The US Trade and Development Agency (USTDA) is awarding the Science and Technology Centre in Ukraine (STCU) a grant for US-based NuScale Power to conduct a SMR Licensing Gap Analysis.
NuScale Power said that it will provide technical assistance for a Ukraine small modular reactor (SMR) licensing gaps analysis under the USTDA grant, which will be instrumental in supporting the licensing and deployment of SMR technology in Ukraine.
The purpose of the SMR Licensing Gap Analysis is to compare the NuScale SMR design against International Atomic Energy Agency standards, Ukrainian regulations, and regulatory guidance. The analysis will also identify gaps that could prevent deployment of a NuScale SMR in Ukraine and propose recommendations to close the gaps, including regulation changes, if necessary.
“NuScale is thrilled to support this important collaboration between the USTDA and STCU to evaluate the licensing process and create opportunity to deploy SMR technology in Ukraine,” said NuScale Power President and CEO John Hopkins. “As the first and only SMR in the world to be approved by the US Nuclear Regulatory Commission, we are looking forward to contributing our expertise and leveraging our experience to help facilitate the production of safe, clean, reliable, and affordable energy for the people of Ukraine.”

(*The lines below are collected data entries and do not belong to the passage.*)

Lemma recv_effect pid h buffer length timeout st st' n bs : socket_recv st pid h buffer length timeout = Some (st', n, bs) -> effect pid (udp st) (udp st').
Proof.
  unfold socket_recv. cbn zeta. destruct (_ || _); [by intros [= <- _ _]|]. destruct (_ =? _).
  - destruct (net_tcp_recv _ _ _) as [[s1 b]|] eqn:Er; [|done]. cbn [mbind option_bind]. intros [= <- _ _]. apply effect_same. by apply (net_tcp_recv_udp same_sockets input_same) in Er.
  - destruct (socket_recv_from _ _ _ _ _ _) as [[[s1 m] r]|] eqn:Er; [|done]. cbn [mbind option_bind]. intros [= <- _ _]. by apply recv_from_effect in Er.
Qed.

Lemma poll_effect pid h events st st' n : socket_poll st pid h events = Some (st', n) -> effect pid (udp st) (udp st').
Proof.
  unfold socket_poll. destruct (has _ _); [by intros [= <- _]|]. destruct (negb _); [by intros [= <- _]|].
  destruct (net_poll st) as [s1|] eqn:Ep; [|done]. cbn [mbind option_bind]. intros [= <- _]. apply effect_same. by apply (net_poll_udp same_sockets input_same) in Ep.
Qed.

Lemma close_effect pid h st st' n : socket_close st pid h = Some (st', n) -> effect pid (udp st) (udp st').
Proof.
  unfold socket_close. cbn zeta. destruct (owned st pid h) eqn:Ho; cbn [negb]; [|by intros [= <- _]]. destruct ((_ =? _) && _ && _) eqn:Hc; cbn [mbind option_bind].
  - destruct (net_tcp_close st) as [s1|] eqn:Ec; [|done]. cbn [mbind option_bind]. intros [= <- _] Hx.
    apply (net_tcp_close_udp same_sockets input_same) in Ec. pose proof (owned_same _ _ _ _ Ec Ho) as (Hh & Ho1 & Hp1)%owned_spec.
    apply andb_true_iff in Hc as [_ Hg%Z.eqb_eq]. destruct (effect_same pid _ _ Ec Hx) as [(Hw & Hr & Hx1) S1].
    assert (Hat : forall i, 0 <= i -> sock (udp (upd h closed (set_connected_handle (-1) s1))) i = if i =? h then closed (sock (udp s1) h) else sock (udp s1) i).
    { intros i Hi. change (sock (udp (upd h closed (set_connected_handle (-1) s1))) i) with (sock (set_sock h (closed (sock (udp s1) h)) (udp s1)) i). by apply sock_set. }
    split; [split; [by apply set_sock_wf|]; split; [by cbn|]|].
    + intros i Hi. rewrite Hat by lia. destruct (Z.eqb_spec i h) as [->|Hne]; [done|]. intros O1 O2 O3. specialize (Hx1 i Hi O1 O2 O3). rewrite (proj1 Ec) in Hx1. lia.
    + intros i Hi O1 O2. rewrite Hat by lia. specialize (S1 i Hi O1 O2). destruct (Z.eqb_spec i h) as [->|Hne]; [|done]. destruct S1 as (B1 & _). congruence.
  - intros [= <- _]. pose proof Ho as (Hh & Ho1 & Hp1)%owned_spec. apply effect_set; [done|by right|done].
Qed.

Lemma close_owner_effect pid st st' : socket_close_owner st pid = Some st' -> effect pid (udp st) (udp st').
Proof.
  unfold socket_close_owner. generalize 0. generalize (Z.to_nat SOCKET_MAX). intros n. revert st. induction n as [|n IH]; intros st i; cbn [close_owner_loop]; [by intros [= <-]|].
  destruct (_ && _); cbn [mbind option_bind]; [|apply IH]. destruct (socket_close st pid i) as [[s1 m]|] eqn:Ec; [|done]. cbn [mbind option_bind].
  intros Hl. etrans; [by eapply close_effect|by eapply IH].
Qed.

Lemma socket_call_effect pid st st' : socket_call pid st st' -> effect pid (udp st) (udp st').
Proof.
  intros Hc. destruct Hc; [apply open_effect|by eapply connect_effect|apply bind_effect|by eapply send_to_effect|by eapply recv_from_effect|
    by eapply send_effect|by eapply recv_effect|by eapply poll_effect|by eapply close_effect|by eapply close_owner_effect].
Qed.
End Calls.

(** ** What the sockets promise *)

Section Promise.
Context {E : Type} `{NL : NetLaws E}.
Implicit Types st : stack E sockets.


(** Runs from the initialisation on: calls of any process, and frames. *)
Inductive socket_run (st0 : stack E sockets) : stack E sockets -> Prop :=
| run_init : socket_run st0 (socket_init st0)
| run_call pid st st' : socket_run st0 st -> socket_call pid st st' -> socket_run st0 st'
| run_poll st st' : socket_run st0 st -> net_poll st = Some st' -> socket_run st0 st'.

Lemma init_exclusive st : sockets_wf (udp st) -> tcp_exclusive (udp (socket_init st)).
Proof.
  intros Hw. split; [unfold sockets_wf in *; cbn; by rewrite length_map|]. split; [by cbn|]. intros i Hi Ho. exfalso. revert Ho.
  unfold sock, at_z. cbn. change closed_socket with (reset_socket closed_socket) at 1.
  rewrite map_nth. done.
Qed.

(** At every moment at most one socket holds the connection of the network stack, and
    only its owner can send or receive on it: whatever the processes do and whatever
    arrives, a connected TCP socket is the one the table names. *)
Theorem socket_tcp_exclusive st0 st pid pid' h h' : sockets_wf (udp st0) -> socket_run st0 st ->
  owned st pid h = true -> connected (sock (udp st) h) = true -> protocol (sock (udp st) h) = KESH_SOCKET_TCP ->
  owned st pid' h' = true -> connected (sock (udp st) h') = true -> protocol (sock (udp st) h') = KESH_SOCKET_TCP ->
  h = g_connected_handle (udp st) /\ h' = h /\ pid' = pid.
Proof.
  intros Hw Hrun. assert (Hx : tcp_exclusive (udp st)).
  { induction Hrun as [|pid0 st st' Hrun IH Hc|st st' Hrun IH Hp]; [by apply init_exclusive|by apply (socket_call_effect pid0 st st')|].
    apply (net_poll_udp same_sockets input_same) in Hp. by eapply tcp_exclusive_same. }
  destruct Hx as (_ & _ & Hx). intros (H1 & H2 & H3)%owned_spec H4 H5 (K1 & K2 & K3)%owned_spec K4 K5.
  pose proof (Hx h H1 H2 H5 H4). pose proof (Hx h' K1 K2 K5 K4). assert (h' = h) as -> by congruence. split; [done|]. split; [done|congruence].
Qed.

(** A datagram that arrives goes to the first socket that accepts it and to no other,
    and its owner then reads the sender and exactly the data, cut to the size of the buffer. *)
Theorem socket_datagram_received resolve st dst src id s d sport dport data pad ks1 k ks2 pid :
  mac_ok dst -> mac_ok src -> fits 32 s -> fits 32 d -> d = s_my_ip (cfg st) -> fits 16 sport -> fits 16 dport ->
  Z.of_nat (length data) <= 2048 -> (sport <> 67 \/ dport <> 68) -> sport <> 53 ->
  s_udp_handler st = true -> sockets_wf (udp st) -> g_sockets (udp st) = ks1 ++ k :: ks2 ->
  Forall (fun k => accepts k s sport dport = false) ks1 -> accepts k s sport dport = true -> dport <> 0 -> owner_pid k = pid ->
  let len := UDP_HEADER + Z.of_nat (length data) in
  exists st1, handle_frame resolve st (ipv4_frame dst src (IPV4_HEADER + len) id IP_PROTO_UDP s d (NetApi.udp_header sport dport len ++ data ++ pad)) = Some st1 /\
    g_sockets (udp st1) = ks1 ++ deliver k s sport data :: ks2 /\
    forall size timeout, 0 < size ->
      exists st2, socket_recv_from st1 pid (Z.of_nat (length ks1)) true size timeout =
        Some (st2, Z.min (Z.of_nat (length data)) size, Some (s, sport, take (Z.to_nat size) data)) /\
        udp_ready (sock (udp st2) (Z.of_nat (length ks1))) = false.
Proof.
  intros Hdst Hsrc Hs Hd Hip Hsp Hdp Hlen Hports Hdns Hh Hw Hks Hno Hk Hd0 Hpid len.
  eexists. split; [|split].
  - unfold len. rewrite (udp_received resolve st dst src id s d sport dport data pad) by (done || lia || by left).
    rewrite (proj2 (Z.eqb_neq sport 53) Hdns). assert ((sport =? 67) && (dport =? 68) = false) as -> by (destruct (Z.eqb_spec sport 67), (Z.eqb_spec dport 68); (done || lia)).
    cbn [mbind option_bind]. rewrite Hh. reflexivity.
  - cbn. by rewrite Hks, input_loop_first.
  - intros size timeout Hsize. set (h := Z.of_nat (length ks1)). set (st1 := set_udp _ st).
    assert (Hd1 : sock (udp st1) h = deliver k s sport data).
    { unfold st1, sock, at_z, h. cbn. by rewrite Hks, input_loop_first, Nat2Z.id, nth_middle. }
    assert (Hh8 : 0 <= h < SOCKET_MAX) by (unfold sockets_wf in Hw; rewrite Hks, length_app in Hw; cbn [length] in Hw; unfold h; lia).
    assert (Hw1 : sockets_wf (udp st1)) by (by apply (same_sockets_wf (udp st)); [apply input_same|]).
    unfold accepts in Hk. apply andb_true_iff in Hk as [[[Hk1 Hk2%Z.eqb_eq]%andb_true_iff Hk3%Z.eqb_eq]%andb_true_iff _].
    assert (Ho : owned st1 pid h = true) by (apply owned_spec; by rewrite Hd1).
    unfold socket_recv_from. cbn zeta. rewrite Ho, Hd1. cbn [deliver protocol local_port negb]. rewrite Hk2, Hk3, Z.eqb_refl.
    rewrite (proj2 (Z.eqb_neq dport 0)), (proj2 (Z.eqb_neq size 0)) by lia. cbn [negb orb].
    destruct (millis st1) as [st1' start] eqn:Em. apply millis_udp in Em.
    assert (Hr : forall fuel, ready_loop (S fuel) h start timeout st1' = Some (st1', true)) by (intros fuel; cbn [ready_loop]; by rewrite Em, Hd1).
    unfold wait_fuel. rewrite Hr. cbn [mbind option_bind negb]. rewrite Em, Hd1. cbn [deliver udp_length udp_source_address udp_source_port udp_data].
    rewrite (take_ge data 2048) by lia. eexists. split.
    + f_equal. f_equal; [f_equal; destruct (Z.ltb_spec (Z.of_nat (length data)) size); lia|]. f_equal. f_equal.
      destruct (Z.ltb_spec (Z.of_nat (length data)) size).
      * rewrite Nat2Z.id, take_app_length, take_ge by lia. done.
      * rewrite take_app_le by lia. done.
    + unfold upd. cbn [udp set_udp]. by rewrite sock_set, Z.eqb_refl by (lia || by rewrite Em).
Qed.
End Promise.

(** ** The properties at work *)

Definition demo_mac : list Z := [2; 0; 0; 0; 0; 1].
Definition peer_mac : list Z := [2; 0; 0; 0; 0; 2].
Definition demo_ip : Z := net_make_ip 10 0 2 15.
Definition peer_ip : Z := net_make_ip 10 0 2 16.

(** A host whose peer's address and answer to a connection request are on their way; an
    empty frame ends a poll. *)
Definition demo_wire : wire := Wire demo_mac
  [eth_header demo_mac peer_mac ETH_TYPE_ARP ++ arp_packet ARP_OP_REPLY peer_mac peer_ip demo_mac demo_ip; [];
   ipv4_frame demo_mac peer_mac 40 1 IP_PROTO_TCP peer_ip demo_ip (tcp_fields 80 45001 77 0x12345001 0x12 100 0)] [] 5.
Definition demo_host : stack wire sockets := host demo_wire (Sockets (replicate 8 closed_socket) (-1)) demo_ip.

(** Process 3 has a TCP socket, process 5 a UDP socket bound to port 2000. *)
Definition demo_init := socket_init demo_host.
Definition demo_tcp := fst (socket_open demo_init 3 KESH_SOCKET_TCP).
Definition demo_udp := fst (socket_open demo_tcp 5 KESH_SOCKET_UDP).
Definition demo_bound := fst (socket_bind demo_udp 5 1 0 2000).
Definition demo_connected := match socket_connect demo_bound 3 0 peer_ip 80 with Some (st, _) => st | None => demo_bound end.

Lemma demo_wf : sockets_wf (udp demo_host).
Proof. done. Qed.

Lemma demo_connects : socket_connect demo_bound 3 0 peer_ip 80 = Some (demo_connected, 0).
Proof. apply some_state. vm_compute. reflexivity. Qed.

Lemma demo_bound_run : socket_run demo_host demo_bound.
Proof.
  apply (run_call _ 5 demo_udp); [|apply (call_bind 5 demo_udp 1 0 2000)]. apply (run_call _ 5 demo_tcp); [|apply (call_open 5 demo_tcp KESH_SOCKET_UDP)].
  apply (run_call _ 3 demo_init); [apply run_init|apply (call_open 3 demo_init KESH_SOCKET_TCP)].
Qed.

Lemma demo_connected_run : socket_run demo_host demo_connected.
Proof. apply (run_call _ 3 demo_bound); [apply demo_bound_run|]. exact (call_connect 3 demo_bound 0 peer_ip 80 _ _ demo_connects). Qed.

Lemma demo_init_exclusive : tcp_exclusive (udp demo_init).
Proof. apply init_exclusive, demo_wf. Qed.

Lemma demo_tcp_exclusive : tcp_exclusive (udp demo_tcp).
Proof. apply (open_effect 3 KESH_SOCKET_TCP demo_init), demo_init_exclusive. Qed.


Lemma socket_tcp_exclusive_witness : socket_run demo_host demo_connected /\ 0 = g_connected_handle (udp demo_connected).
Proof.
  split; [exact demo_connected_run|].
  apply (socket_tcp_exclusive demo_host demo_connected 3 3 0 0 demo_wf demo_connected_run); vm_compute; reflexivity.
Defined.

Lemma socket_datagram_received_witness : exists st1 st2,
  socket_recv_from st1 5 1 true 2 100 = Some (st2, 2, Some (peer_ip, 1000, [7; 8])) /\ udp_ready (sock (udp st2) 1) = false.
Proof.
  destruct (socket_datagram_received net_resolve_mac demo_bound demo_mac peer_mac 1 peer_ip demo_ip 1000 2000 [7; 8; 9] [] [sock (udp demo_bound) 0]
    (sock (udp demo_bound) 1) (drop 2 (g_sockets (udp demo_bound))) 5) as (st1 & _ & _ & R);
    [by apply mac_ok_compute|by apply mac_ok_compute|by vm_compute|by vm_compute|reflexivity|by vm_compute|by vm_compute|by vm_compute|by left|done|reflexivity|reflexivity|
     reflexivity|by repeat constructor|reflexivity|done|reflexivity|].
  destruct (R 2 100 ltac:(lia)) as (st2 & R1 & R2). by exists st1, st2.
Defined.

The announcement follows a November statement that the Department of Energy (DOE) is funding an independent review of NuScale’s Safety Analysis Report (SAR) to be conducted by Ukraine’s State Scientific and Technical Centre for Nuclear and Radiation Safety (SSTC NRS). In September, NuScale also announced an MOU to explore SMR deployment in Ukraine with Ukraine’s nuclear utility, Energoatom.
Also on 16 December, NuScale Power and Kazakhstan Nuclear Power Plants Limited Liability Partnership (KNPP) announced that they had signed a Memorandum of Understanding (MOU) to explore the deployment of NuScale VOYGR power plants in Kazakhstan. The agreement calls for sharing nuclear and technical expertise between NuScale and KNPP as they assess NuScale’s SMR technology. Under the MOU, NuScale will support KNPP’s evaluation of NuScale’s SMR technology, including nuclear power plant engineering, construction, commissioning, operation and maintenance, and project-specific studies and design work.
KNPP was established in 2014 under the Government’s Priority Action Plan for the construction of a nuclear power plant in the Republic of Kazakhstan. The founder is the Samruk-K?zyna National Welfare Fund JSC - an investment holding company uniting companies in the oil and gas, energy, mining, transport and telecommunications sectors, with total assets of over $60 billion. The purpose of the KNPP is to ensure development of pre-design and project documentation, as well as the organisation of work on the construction of a NPP in Kazakhstan, focusing on promising foreign projects, both large (1000-1400MWe) and low-power (60-300MWe).
KNPP has been studying the prospects for further nuclear energy development, and NuScale’s technology continues to prove itself as a best-fit, climate contender. The MOU builds on the existing relationship between NuScale and KNPP. NuScale previously submitted a Technical and Price Offer (TPO) to KNPP in 2019.
“NuScale is excited to partner with KNPP on the potential deployment of a NuScale power plant,” said Hopkins. “NuScale is continuing to gain impressive momentum in international interest around the globe. We look forward to continuing our collaboration with KNPP and demonstrating the immense benefits of our technology to the people of Kazakhstan as they seek safe, emissions free, and reliable methods of decarbonisation.”
“Kazakhstan has set the goal of achieving carbon neutrality by 2060. To solve this difficult task, carbon-free sources such as nuclear power along with renewable energy are to be considered,” said Timur Zhantikin, CEO of KNPP. “Small modular reactors are the most promising for Kazakhstan, and we consider the cooperation of KNPP with NuScale Power as a real opportunity to develop this direction and achieve the set goal of the country's transition to a green economy.”
This followed other MOUs signed earlier this year with customers in countries such as Poland and Bulgaria. Additionally, NuScale signed a teaming agreement with Romania’s Nuclearelectrica at the United Nations Conference on Climate Change (COP26), as the organisations begin taking steps toward deploying the first NuScale 6-module, 462MWe, VOYGR-6 power plant in Romania as early as 2027/2028.
The NuScale Power Module (NPM) is a small pressurised water reactor that can generate 77MWe and can be scaled to meet customer needs. The VOYGR-12 power plant is capable of generating 924MWe, and NuScale also offers the four-module VOYGR-4 (308MWe) and six-module VOYGR-6 (462MWe) and other configurations based on customer needs. The majority investor in NuScale is global engineering, procurement, and construction company Fluor Corporation.